---
name: runbooks-troubleshooting-guides
user-invocable: false
description: Use when creating troubleshooting guides and diagnostic procedures for operational issues. Covers problem diagnosis, root cause analysis, and systematic debugging.
allowed-tools:
  - Read
  - Write
  - Edit
  - Bash
  - Grep
  - Glob
---

# Runbooks - Troubleshooting Guides

Creating effective troubleshooting guides for diagnosing and resolving operational issues.

## Troubleshooting Framework

### The 5-Step Method

1. **Observe** - Gather symptoms and data
2. **Hypothesize** - Form theories about root cause
3. **Test** - Validate hypotheses with experiments
4. **Fix** - Apply solution
5. **Verify** - Confirm resolution

## Basic Troubleshooting Guide

```markdown
# Troubleshooting: [Problem Statement]

## Symptoms

What the user/system is experiencing:
- API returning 503 errors
- Response time > 10 seconds
- High CPU usage alerts

## Quick Checks (< 2 minutes)

### 1. Is the service running?
```bash
kubectl get pods -n production | grep api-server
```

**Expected:** STATUS = Running

### 2. Are recent deploys the cause?

```bash
kubectl rollout history deployment/api-server
```

**Check:** Did we deploy in the last 30 minutes?

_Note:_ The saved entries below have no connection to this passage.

#[local] Open Scope string_scope.
#[local] Open Scope nat_scope.
#[local] Open Scope list_scope.

(** * Requests and answers *)

(** A JSON-RPC call: method, parameters (none where the code gives none), id. *)
Record call := mkCall { c_method : string; c_params : list json; c_id : Z }.

Inductive request := One (c : call) | Many (l : list call).

(** The HTTP client resolves with a status and a body, or rejects with an error: its code
    and the body of the response, if one came. *)
Inductive answer := Replied (status : Z) (data : json) | Failed (code : option string) (body : option json).

(** The servers behind the endpoints, and the clock, by the requests made before. *)
Class RpcServers := {
  client_post : nat -> string -> request -> answer;
  rpc_now : nat -> Z;
}.

(** * Reading an answer *)

Fixpoint last_member (l : list (string * json)) (name : string) : option json :=
  match l with
  | [] => None
  | (k, v) :: l =>
      match last_member l name with
      | Some w => Some w
      | None => if bool_decide (k = name) then Some v else None
      end
  end.

(** [v?.name], [None] for [undefined]. *)
Definition member_of (v : option json) (name : string) : option json :=
  match v with Some (JObj l) => last_member l name | _ => None end.

(** [v.name], for a [v] that is there: a TypeError on [null]. *)
Definition member (v : json) (name : string) : res (option json) :=
  match v with JNull => Err type_error | _ => Ok (member_of (Some v) name) end.

Definition truthy (v : option json) : bool :=
  match v with
  | None | Some JNull | Some (JBool false) => false
  | Some (JInt z) => negb (bool_decide (z = 0%Z))
  | Some (JStr s) => negb (bool_decide (s = ""))
  | Some _ => true
  end.

Definition as_int (v : option json) : option Z := match v with Some (JInt z) => Some z | _ => None end.

(** The number at [data.error.code]. *)
Definition error_code_in (data : json) : option Z := as_int (member_of (member_of (Some data) "error") "code").

(** ** What the handlers read of an error *)

Definition err_code (e : js_error) : option string := match e_kind e with ERpc code _ => code | _ => None end.
Definition err_response (e : js_error) : option (option Z) := match e_kind e with ERpc _ r => r | _ => None end.
Definition err_rpcCode (e : js_error) : option Z := match err_response e with Some r => r | None => None end.

Definition timed_out (e : js_error) : bool := bool_decide (err_code e = Some "ECONNABORTED").

(** Of a response only the status is left; credentials are not part of the model. *)
Definition sanitizeRpcError (e : js_error) : js_error :=
  match e_kind e with
  | ERpc code (Some _) =>
      mkError (ERpc code (Some None)) (e_unrecoverableReorg e) (e_tipBelowCommittedTip e) (e_auxPowParseFailure e)
  | _ => e
  end.

Definition rpc_failure (s : string) : js_error := Error (EMsg s).

(** * The connector *)

Record connector := mkConnector {
  endpoints : list string;
  activeEndpointIndex : nat;
  connectionFailures : Z;
  failoverThreshold : Z;
  startedAt : Z;
  lastNodeOkAt : Z;
  lastNodeFailAt : Z;
  posts : nat;
}.

Abbreviation CM := (M connector).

### 3. Is this affecting all users?

Check error rate in Datadog:

- If < 5%: Isolated issue, may be client-specific
- If > 50%: Widespread issue, likely infrastructure

## Common Causes

| Symptom | Likely Cause | Quick Fix |
|---------|-------------|-----------|
| 503 errors | Pod crashlooping | Restart deployment |
| Slow responses | Database connection pool | Increase pool size |
| High memory | Memory leak | Restart pods |

## Detailed Diagnosis

### Hypothesis 1: Database Connection Issues

**Test:**

```bash
# Check database connections
kubectl exec -it api-server-abc -- psql -h $DB_HOST -c "SELECT count(*) FROM pg_stat_activity"
```

**If connections > 90:** Pool is saturated.
**Next step:** Increase pool size or investigate slow queries.

### Hypothesis 2: High Traffic Spike

**Test:**

```bash
# Check request rate
curl -H "Authorization: Bearer $DD_API_KEY" \
  "https://api.datadoghq.com/api/v1/query?query=sum:nginx.requests{*}"
```

**If requests 3x normal:** Traffic spike.
**Next step:** Scale up pods or enable rate limiting.

### Hypothesis 3: External Service Degradation

**Test:**

```bash
# Check third-party API
curl -w "@curl-format.txt" https://api.stripe.com/v1/charges
```

**If response time > 2s:** External service slow.
**Next step:** Implement circuit breaker or increase timeouts.

## Resolution Steps

### Solution A: Immediate (< 5 minutes)

Restart affected pods:

```bash
kubectl rollout restart deployment/api-server -n production
```

**When to use:** Quick mitigation while investigating root cause.

### Solution B: Short-term (< 30 minutes)

Scale up resources:

```bash
kubectl scale deployment/api-server --replicas=10 -n production
```

**When to use:** Traffic spike or resource exhaustion.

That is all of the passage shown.